Based on observation and interview, the facility failed to ensure patients have the right to be free from seclusion. This affected 10 of 44 patients with the potential to affect twelve patients. The facility census was 44.

Findings include:


On 07/18/16 from 9:00 AM to 9:30 AM, a tour of the facility was conducted with Staff H. Rooms G1 through G12 were identified as the rooms on the locked unit. This unit was the facility's NRU (Neuro Rehabilitation Unit), a locked unit. Staff H revealed the door was locked and patients were unable to leave the unit. Family members were to press a button to notify the staff at the nurses station to allow the family member to leave or enter the unit. Review of the census revealed there were 10 patients on the unit and the unit had the capacity for twelve patients.

On 07/20/16 at 8:30 AM, Staff C revealed the facility had no written criteria for admission to the locked unit. Staff C revealed a physician's order was not obtained for a patient to be admitted to the locked unit. The facility also had no assessment to reveal the need for a patient to be on the locked unit.

On 07/20/16 at 2:45 PM, Staff A revealed none of the patients on the locked unit were at risk of elopement and none of the patients had a diagnosis of dementia. Staff A also confirmed the patients on this unit did not need to be on a locked unit.

RN SUPERVISION OF NURSING CARE

Tag No.: A0395

Based on medical record review, policy review and interview, the facility failed to ensure the Registered Nurse (RN) met patient needs by failing to ensure patient safety observations were completed every two hours for ten of ten patients reviewed (Patients # 1, #2, #3, #4, #5, #6, #7, #8, #9 and #10) and failed to ensure wound care was completed as ordered for Patient #4. This had the potential to affect all patients receiving services from the facility. The census was 44.

Findings include:

1. Review of the medical records for Patients # 1, #2, #3, #4, #5, #6, #7, #8, #9 and #10 revealed all had Patient Safety Observation forms in the hard medical record. The record reviews further revealed all of these forms had inconsistent documentation of these checks being performed every two hours.

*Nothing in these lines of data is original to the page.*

(* ===== verification/JsonDecode.v ===== *)
(** * [json.Unmarshal] into Go values

    Decoding a document into strings, integers, floats, booleans, raw messages
    and structs.  [None] is an error; a decoder takes the value the target
    holds before, because [null] leaves it alone and an absent field is not
    touched.

    Go keeps decoding the rest of a struct after a field of the wrong type and
    reports the error at the end.  No caller in the program looks at a target
    after an error, so the model stops at the first one. *)

From S2P Require Import Prelude GoStrings GoTime Json.
From Stdlib Require Import Floats.SpecFloat.

(** ** Numbers *)

(** The sign, digits and decimal exponent of a JSON number literal. *)
Definition split_num (lit : string) : bool * string * string * Z :=
  let (neg, s) := match lit with
                  | String c t => if Ascii.eqb c "-"%char then (true, t) else (false, lit)
                  | EmptyString => (false, lit)
                  end in
  let (ip, s1) := span_digits s in
  let (fp, s2) := match s1 with
                  | String c t => if Ascii.eqb c "."%char then span_digits t else ("", s1)
                  | EmptyString => ("", s1)
                  end in
  let ex := match s2 with
            | String _ t => match t with
                            | String d u => if Ascii.eqb d "-"%char
                                            then - default 0 (digits_val u 0)
                                            else if Ascii.eqb d "+"%char then default 0 (digits_val u 0)
                                            else default 0 (digits_val t 0)
                            | EmptyString => 0
                            end
            | EmptyString => 0
            end in
  (neg, ip, fp, ex).

(** The float nearest to [m * 10^e], rounded once: the quotient of a negative
    exponent is taken to 66 bits and a sticky bit. *)
Definition decimal_float (m e : Z) : float :=
  if 0 <=? e then float_of_Z (m * 10 ^ e)
  else
    let d := 10 ^ (- e) in
    let k := Z.max 0 (66 + Z.log2 d - Z.log2 m) in
    let n := m * 2 ^ k in
    let sticky := if n mod d =? 0 then 0 else 1 in
    binary_normalize 53 1024 (2 * (n / d) + sticky) (- k - 1) false.

Fixpoint strip_zeros (s : string) : string :=
  match s with
  | String c t => if Ascii.eqb c "0"%char then strip_zeros t else s
  | EmptyString => s
  end.

(** [strconv.ParseFloat] of a JSON literal; [None] is the range error.  With
    [n] significant digits the value is in [10^(e+n-1)..10^(e+n)]: beyond 10^310
    it is infinite, below 10^-330 it is zero. *)
Definition ParseFloatLit (lit : string) : option float :=
  let '(neg, ip, fp, ex) := split_num lit in
  let digits := strip_zeros (ip +:+ fp) in
  let e := ex - len fp in
  if digits =?s "" then Some (S754_zero neg)
  else if 310 <? e + len digits then None
  else if e + len digits <? -330 then Some (S754_zero neg)
  else match decimal_float (default 0 (digits_val digits 0)) e with
       | S754_infinity _ | S754_nan => None
       | f => Some (if neg then SFopp f else f)
       end.

Example ParseFloatLit_examples :
  ParseFloatLit "0.1" = Some (S754_finite false 7205759403792794 (-56))
  /\ ParseFloatLit "-1700000000123" = Some (S754_finite true 6963200000503808 (-12))
  /\ ParseFloatLit "1.7976931348623158e308" = Some (S754_finite false 9007199254740991 971)
  /\ ParseFloatLit "1.7976931348623159e308" = None
  /\ ParseFloatLit "1e400" = None
  /\ ParseFloatLit "4.9e-324" = Some (S754_finite false 1 (-1074))
  /\ ParseFloatLit "0e5" = Some (S754_zero false).
Proof. vm_compute. repeat split. Qed.

(** ** Values *)

Definition dec_string (v : json) (cur : string) : option string :=
  match v with
  | JStr s => Some s
  | JNull => Some cur
  | _ => None
  end.

(** A Go [int]: a literal in the range of 64 bits without fraction or
    exponent. *)
Definition dec_int (v : json) (cur : Z) : option Z :=
  match v with
  | JNum lit => Atoi lit
  | JNull => Some cur
  | _ => None
  end.

Definition dec_bool (v : json) (cur : bool) : option bool :=
  match v with
  | JBool b => Some b
  | JNull => Some cur
  | _ => None
  end.

Definition dec_float (v : json) (cur : float) : option float :=
  match v with
  | JNum lit => ParseFloatLit lit
  | JNull => Some cur
  | _ => None
  end.

(** A pointer to a value: [null] makes it nil. *)
Definition dec_ptr {A} (zero : A) (dec : json -> A -> option A) (v : json) (cur : option A)
    : option (option A) :=
  match v with
  | JNull => Some None
  | _ => Some <$> dec v (default zero cur)
  end.

(** A slice; [null] makes it nil, an array replaces it. *)
Fixpoint dec_all {A} (zero : A) (dec : json -> A -> option A) (l : list json) : option (list A) :=
  match l with
  | [] => Some []
  | v :: l => match dec v zero, dec_all zero dec l with
              | Some x, Some r => Some (x :: r)
              | _, _ => None
              end
  end.

Definition dec_slice {A} (zero : A) (dec : json -> A -> option A) (v : json) : option (list A) :=
  match v with
  | JArr l => dec_all zero dec l
  | JNull => Some []
  | _ => None
  end.

(** ** Structs *)

(** A field: its name and the decoding of a member into the struct. *)
Definition field (T : Type) : Type := (string * (json -> T -> option T))%type.

Definition mkField {T A} (name : string) (get : T -> A) (dec : json -> A -> option A)
    (set : A -> T -> T) : field T :=
  (name, fun v t => (fun a => set a t) <$> dec v (get t)).

(** Member names match a field exactly or, failing that, up to case: letters
    fold to upper case, U+017F to S and U+212A to K. *)
Definition upper_byte (c : ascii) : ascii :=
  let b := byte_of c in if (97 <=? b) && (b <=? 122) then chr (b - 32) else c.

Fixpoint foldName (s : string) : string :=
  match s with
  | String a t =>
      match t with
      | String b u =>
          if (byte_of a =? 197) && (byte_of b =? 191) then String "S" (foldName u)
          else match u with
               | String c v =>
                   if (byte_of a =? 226) && (byte_of b =? 132) && (byte_of c =? 170)
                   then String "K" (foldName v)
                   else String (upper_byte a) (foldName t)
               | EmptyString => String (upper_byte a) (foldName t)
               end
      | EmptyString => String (upper_byte a) ""
      end
  | EmptyString => ""
  end.

Definition find_field {T} (fs : list (field T)) (k : string) : option (json -> T -> option T) :=
  match List.find (fun f => fst f =?s k) fs with
  | Some f => Some (snd f)
  | None => snd <$> List.find (fun f => foldName (fst f) =?s foldName k) fs
  end.

Definition dec_members {T} (fs : list (field T)) : list (string * json) -> T -> option T :=
  fix go m t :=
    match m with
    | [] => Some t
    | (k, v) :: m => match find_field fs k with
                     | None => go m t
                     | Some d => match d v t with
                                 | Some t' => go m t'
                                 | None => None
                                 end
                     end
    end.

Definition dec_struct {T} (fs : list (field T)) (v : json) (cur : T) : option T :=
  match v with
  | JObj m => dec_members fs m cur
  | JNull => Some cur
  | _ => None
  end.

(** [json.Unmarshal(raw, &x)] of a raw message. *)
Definition unmarshal_raw {A} (dec : json -> A -> option A) (raw : option json) (zero : A) : option A :=
  match raw with
  | None => None
  | Some v => dec v zero
  end.

(** [json.Unmarshal(b, &x)] of a text. *)
Definition unmarshal {A} (dec : json -> A -> option A) (b : string) (zero : A) : option A :=
  unmarshal_raw dec (parse b) zero.

(** ** Encoding *)

Definition enc_int (z : Z) : json := JNum (Itoa z).

(** A member that is left out when its value is empty ([omitempty]). *)
Definition omitempty (k s : string) : list (string * json) :=
  if s =?s "" then [] else [(k, JStr s)].

Lemma span_digits_all s rest :
  all_digits s -> match rest with String c _ => digit_of c = None | _ => True end ->
  span_digits (s +:+ rest) = (s, rest).
Proof.
  intros Hs Hr. induction s as [|c s IH].
  - rewrite str_app_nil_l. destruct rest as [|c rest]; [done|]. cbn [span_digits]. by rewrite Hr.
  - rewrite str_app_cons. cbn [span_digits].
    assert (digit_of c <> None) as Hc.
    { apply Hs. rewrite ContainsByte_cons, Ascii.eqb_refl. done. }
    destruct (digit_of c); [|done]. rewrite IH; [done|].
    intros d Hd. apply Hs. rewrite ContainsByte_cons, Hd. apply orb_true_r.
Qed.

Lemma scan_int_go z :
  0 <= z < 10 ^ 20 -> scan_int (itoa_go 20 z "") = Some (itoa_go 20 z "", "").
Proof.
  intros Hz. destruct (decide (z = 0)) as [->|Hne]; [reflexivity|].
  destruct (itoa_go_head 20 z "") as (c & t & Hs & Hc & H0); [simpl Z.of_nat; lia|].
  assert (all_digits (itoa_go 20 z "")) as Hd by (apply itoa_go_digits; by intros ?).
  rewrite Hs in *. cbn [scan_int]. apply Ascii.eqb_neq in H0 as ->.
  pose proof (span_digits_all (String c t) "" Hd I) as Hsp. rewrite str_app_nil_r in Hsp.
  by rewrite Hsp.
Qed.

(** A printed integer is a JSON literal and decodes to itself. *)
Lemma is_num_Itoa z : in_int64 z = true -> is_num (Itoa z) = true.
Proof.
  rewrite in_int64_spec. unfold int64_min, int64_max, is_num, Itoa. intros Hz.
  destruct (z <? 0) eqn:E; bool_facts.
  - unfold scan_num. rewrite Ascii.eqb_refl, scan_int_go by lia.
    change (scan_frac "") with (Some ("", "")). cbv beta iota.
    change (scan_exp "") with (Some ("", "")). cbv beta iota.
    rewrite !str_app_nil_r. change ("-" +:+ itoa_go 20 (- z) "") with (String "-" (itoa_go 20 (- z) "")).
    by rewrite String.eqb_refl.
  - assert (exists c t, itoa_go 20 z "" = String c t /\ c <> "-"%char) as (c & t & Hs & Hc).
    { destruct (itoa_go 20 z "") as [|c t] eqn:Hi.
      - exfalso. apply (itoa_go_nonempty 20 z ""); [right; lia|done].
      - exists c, t. split; [done|]. intros ->.
        assert (all_digits (itoa_go 20 z "")) as Hd by (apply itoa_go_digits; by intros ?).
        rewrite Hi in Hd. by apply (Hd "-"%char). }
    pose proof (scan_int_go z ltac:(lia)) as Hg. rewrite Hs in *. unfold scan_num.
    apply Ascii.eqb_neq in Hc as ->. rewrite Hg. change (scan_frac "") with (Some ("", "")).
    cbv beta iota. change (scan_exp "") with (Some ("", "")). cbv beta iota.
    by rewrite !str_app_nil_r, str_app_nil_l, String.eqb_refl.
Qed.

Lemma Atoi_Itoa_int64 z : in_int64 z = true -> Atoi (Itoa z) = Some z.
Proof.
  intros Hz. pose proof (proj1 (in_int64_spec z) Hz) as Hr.
  destruct (decide (0 <= z)); [apply Atoi_Itoa; unfold int64_min in Hr; lia|].
  unfold int64_min in Hr. unfold Itoa. rewrite (proj2 (Z.ltb_lt z 0)) by lia.
  unfold Atoi. rewrite Ascii.eqb_refl.
  assert (itoa_go 20 (- z) "" <> "") as Hne by (apply itoa_go_nonempty; right; lia).
  apply String.eqb_neq in Hne. rewrite Hne, itoa_go_val; [|simpl Z.of_nat; lia].
  cbn [digits_val]. by rewrite Z.opp_involutive, Hz.
Qed.

Lemma dec_int_enc z cur : in_int64 z = true -> dec_int (enc_int z) cur = Some z.
Proof. apply Atoi_Itoa_int64. Qed.

#[export] Hint Resolve is_num_Itoa dec_int_enc : gows.

(** ** Documents the wire leaves alone *)

(** A document the wire leaves alone: its numbers are literals, its strings
    are UTF-8 and it is not nested too deeply. *)
Definition wire_clean (v : json) : Prop :=
  wf_json v = true /\ jclean v = v /\ jdepth v < maxNestingDepth.

Lemma valid_utf8_ascii s : is_ascii s = true -> valid_utf8 s = true.
Proof.
  unfold valid_utf8. induction s as [|c s IH]; [done|]. cbn [is_ascii]. intros H. bool_facts.
  cbn [String.length valid_utf8_go]. rewrite rune_len_ascii by done. cbn [str_drop]. auto.
Qed.

(** A flat member of an object, as the program's structs have them. *)
Definition clean_member (kv : string * json) : bool :=
  match snd kv with
  | JStr s => valid_utf8 s && valid_utf8 (fst kv)
  | JNum l => is_num l && valid_utf8 (fst kv)
  | JBool _ => valid_utf8 (fst kv)
  | _ => false
  end.

Lemma wire_clean_obj m :
  forallb clean_member m = true ->
  wire_clean (JObj m).
Proof.
  intros H. split_and!.
  - cbn [wf_json]. rewrite forallb_forall in H |- *. intros [k v] Hin. apply H in Hin. unfold clean_member in Hin. simpl in *.
    destruct v; bool_facts; done.
  - cbn [jclean]. f_equal. induction m as [|[k v] m IH]; [done|].
    cbn [forallb map fst snd] in *. bool_facts. rewrite IH by done. f_equal. unfold clean_member in *.
    cbn [fst snd] in *.
    destruct v; bool_facts; try done; cbn [jclean]; by rewrite !utf8_clean_id.
  - cbn [jdepth]. assert (foldr (fun kv d => Z.max (jdepth (snd kv)) d) 0 m = 0) as ->; [|done].
    induction m as [|[k v] m IH]; [done|]. cbn [forallb foldr fst snd] in *. bool_facts.
    rewrite IH by done. unfold clean_member in *. by destruct v.
Qed.

Lemma omitempty_clean k s :
  valid_utf8 k = true -> valid_utf8 s = true ->
  forallb clean_member (omitempty k s) = true.
Proof. intros Hk Hs. unfold omitempty, clean_member. destruct (s =?s ""); [done|]. simpl. by rewrite Hk, Hs. Qed.

Ltac clean_members :=
  apply wire_clean_obj; unfold enc_int; rewrite ?forallb_app; cbn [forallb app];
  rewrite ?omitempty_clean by done; unfold clean_member; cbn [snd fst];
  rewrite ?is_num_Itoa by done;
  repeat match goal with H : valid_utf8 _ = true |- _ => rewrite H; clear H end; reflexivity.

(** Parsing a printed clean document gives it back. *)
Lemma parse_print_clean v : wire_clean v -> parse (print v) = Some v.
Proof. intros (Hw & Hc & Hd). rewrite parse_print by (done || lia). by rewrite Hc. Qed.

In an interview on 07/20/2016 at approximately 8:30 AM, Staff C stated it is the Facility's process to place all patients on Safety Observation Checks every two hours. The Facility had no policy in place prior to the survey for the Safety Observation Checks process.

Review of the facility policy titled "Wound Prevention , Care and Documentation" (revised March 2015) was completed. The policy stated " If the patient presents with a wound, altered skin integrity, document your initial daily, weekly and discharge findings in the medical record....assess the wound base, edges, exudate, surrounding skin and signs and symptoms of infection with each dressing change and document any changes in the medical record".

2. Review of the medical record for Patient #4 revealed the patient was admitted to the Facility on 06/07/2016 with an abdominal incision with three open areas. The record review further revealed a physician order, dated 06/07/2016, to cleanse abdominal wound with normal saline, apply wet to moist normal saline dressings and ABD pad daily. The record review further revealed no nursing documentation in the electronic record on 06/08/2016, 06/10/2016, 06/12/2016 and 06/13/2016 of wound care being completed.
In an interview on 07/19/2016 at 11:00 AM, Staff D confirmed these findings.